**WHAT YOU NEED TO DO**
Pick every line out of the entries below that holds the string "else", and report them.

**EXERCISE MATERIAL**
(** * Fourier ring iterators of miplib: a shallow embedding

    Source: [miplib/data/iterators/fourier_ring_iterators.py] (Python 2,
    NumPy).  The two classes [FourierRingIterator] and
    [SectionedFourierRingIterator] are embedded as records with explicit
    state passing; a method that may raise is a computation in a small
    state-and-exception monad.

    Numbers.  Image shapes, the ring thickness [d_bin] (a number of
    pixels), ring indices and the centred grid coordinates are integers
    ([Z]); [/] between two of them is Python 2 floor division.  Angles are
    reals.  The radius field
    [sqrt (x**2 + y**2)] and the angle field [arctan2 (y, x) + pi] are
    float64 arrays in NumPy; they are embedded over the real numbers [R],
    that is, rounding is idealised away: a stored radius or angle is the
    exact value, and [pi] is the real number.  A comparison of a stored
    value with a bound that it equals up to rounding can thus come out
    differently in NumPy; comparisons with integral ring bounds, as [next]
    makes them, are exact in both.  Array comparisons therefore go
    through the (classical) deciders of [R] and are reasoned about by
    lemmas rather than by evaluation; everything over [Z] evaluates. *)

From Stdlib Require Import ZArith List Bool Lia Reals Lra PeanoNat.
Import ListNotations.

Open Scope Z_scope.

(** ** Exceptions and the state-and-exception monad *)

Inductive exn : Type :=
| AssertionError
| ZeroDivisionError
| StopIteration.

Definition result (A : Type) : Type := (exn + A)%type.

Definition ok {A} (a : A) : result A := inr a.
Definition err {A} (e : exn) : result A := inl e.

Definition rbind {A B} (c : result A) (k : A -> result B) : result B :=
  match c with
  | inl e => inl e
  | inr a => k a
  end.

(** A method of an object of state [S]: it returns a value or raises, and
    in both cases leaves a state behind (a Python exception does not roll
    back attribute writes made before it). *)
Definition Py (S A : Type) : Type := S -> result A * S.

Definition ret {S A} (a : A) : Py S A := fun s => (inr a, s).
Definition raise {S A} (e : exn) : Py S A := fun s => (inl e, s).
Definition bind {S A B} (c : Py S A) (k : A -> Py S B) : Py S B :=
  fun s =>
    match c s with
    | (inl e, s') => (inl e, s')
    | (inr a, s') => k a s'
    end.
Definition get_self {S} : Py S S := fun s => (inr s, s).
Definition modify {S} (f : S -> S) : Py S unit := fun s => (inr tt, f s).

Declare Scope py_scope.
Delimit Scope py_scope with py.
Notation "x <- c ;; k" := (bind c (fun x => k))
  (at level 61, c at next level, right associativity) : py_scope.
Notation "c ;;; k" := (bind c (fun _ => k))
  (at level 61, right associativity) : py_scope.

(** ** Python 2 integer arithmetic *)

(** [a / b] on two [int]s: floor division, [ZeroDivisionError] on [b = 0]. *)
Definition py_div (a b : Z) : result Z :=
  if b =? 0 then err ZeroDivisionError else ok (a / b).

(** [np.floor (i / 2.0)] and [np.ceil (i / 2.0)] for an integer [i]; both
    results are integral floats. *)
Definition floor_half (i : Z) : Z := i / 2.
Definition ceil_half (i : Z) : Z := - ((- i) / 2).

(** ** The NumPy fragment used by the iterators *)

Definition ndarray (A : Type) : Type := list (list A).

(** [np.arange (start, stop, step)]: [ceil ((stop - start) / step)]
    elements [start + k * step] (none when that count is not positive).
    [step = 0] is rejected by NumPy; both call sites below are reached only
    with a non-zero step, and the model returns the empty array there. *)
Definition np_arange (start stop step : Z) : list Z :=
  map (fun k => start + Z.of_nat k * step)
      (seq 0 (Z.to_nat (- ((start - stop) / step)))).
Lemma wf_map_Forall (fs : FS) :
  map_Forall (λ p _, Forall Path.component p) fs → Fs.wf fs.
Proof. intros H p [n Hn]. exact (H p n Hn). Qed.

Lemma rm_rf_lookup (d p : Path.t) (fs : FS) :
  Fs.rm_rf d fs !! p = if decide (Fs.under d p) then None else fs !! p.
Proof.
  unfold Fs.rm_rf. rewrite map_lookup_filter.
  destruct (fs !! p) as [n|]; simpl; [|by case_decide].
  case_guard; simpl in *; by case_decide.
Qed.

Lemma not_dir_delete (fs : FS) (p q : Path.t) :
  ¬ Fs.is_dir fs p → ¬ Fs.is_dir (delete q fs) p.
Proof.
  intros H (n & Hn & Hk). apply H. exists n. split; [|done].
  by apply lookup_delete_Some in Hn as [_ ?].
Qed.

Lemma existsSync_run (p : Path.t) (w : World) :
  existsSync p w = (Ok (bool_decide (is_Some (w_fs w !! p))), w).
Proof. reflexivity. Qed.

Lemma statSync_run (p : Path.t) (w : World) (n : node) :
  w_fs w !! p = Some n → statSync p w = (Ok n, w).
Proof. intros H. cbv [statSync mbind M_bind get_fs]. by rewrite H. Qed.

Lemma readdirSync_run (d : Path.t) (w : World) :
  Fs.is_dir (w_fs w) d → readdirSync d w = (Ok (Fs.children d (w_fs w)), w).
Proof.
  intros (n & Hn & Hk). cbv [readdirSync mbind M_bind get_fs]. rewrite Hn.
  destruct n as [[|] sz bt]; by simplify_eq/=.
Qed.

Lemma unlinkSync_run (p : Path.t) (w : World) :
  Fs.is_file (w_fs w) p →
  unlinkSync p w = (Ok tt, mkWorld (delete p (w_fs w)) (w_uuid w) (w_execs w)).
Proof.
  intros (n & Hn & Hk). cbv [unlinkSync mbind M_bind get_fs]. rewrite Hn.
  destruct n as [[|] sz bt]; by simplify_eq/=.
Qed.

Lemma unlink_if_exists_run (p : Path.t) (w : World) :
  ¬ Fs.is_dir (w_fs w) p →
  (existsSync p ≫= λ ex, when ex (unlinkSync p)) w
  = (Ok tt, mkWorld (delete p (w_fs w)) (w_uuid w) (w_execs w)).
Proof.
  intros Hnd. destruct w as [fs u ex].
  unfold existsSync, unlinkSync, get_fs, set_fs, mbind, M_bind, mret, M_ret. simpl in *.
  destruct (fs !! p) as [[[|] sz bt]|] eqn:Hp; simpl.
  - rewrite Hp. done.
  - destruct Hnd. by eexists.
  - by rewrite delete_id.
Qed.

**SOLUTION FOR THIS PROBLEM**
  if b =? 0 then err ZeroDivisionError else ok (a / b).
  Fs.rm_rf d fs !! p = if decide (Fs.under d p) then None else fs !! p.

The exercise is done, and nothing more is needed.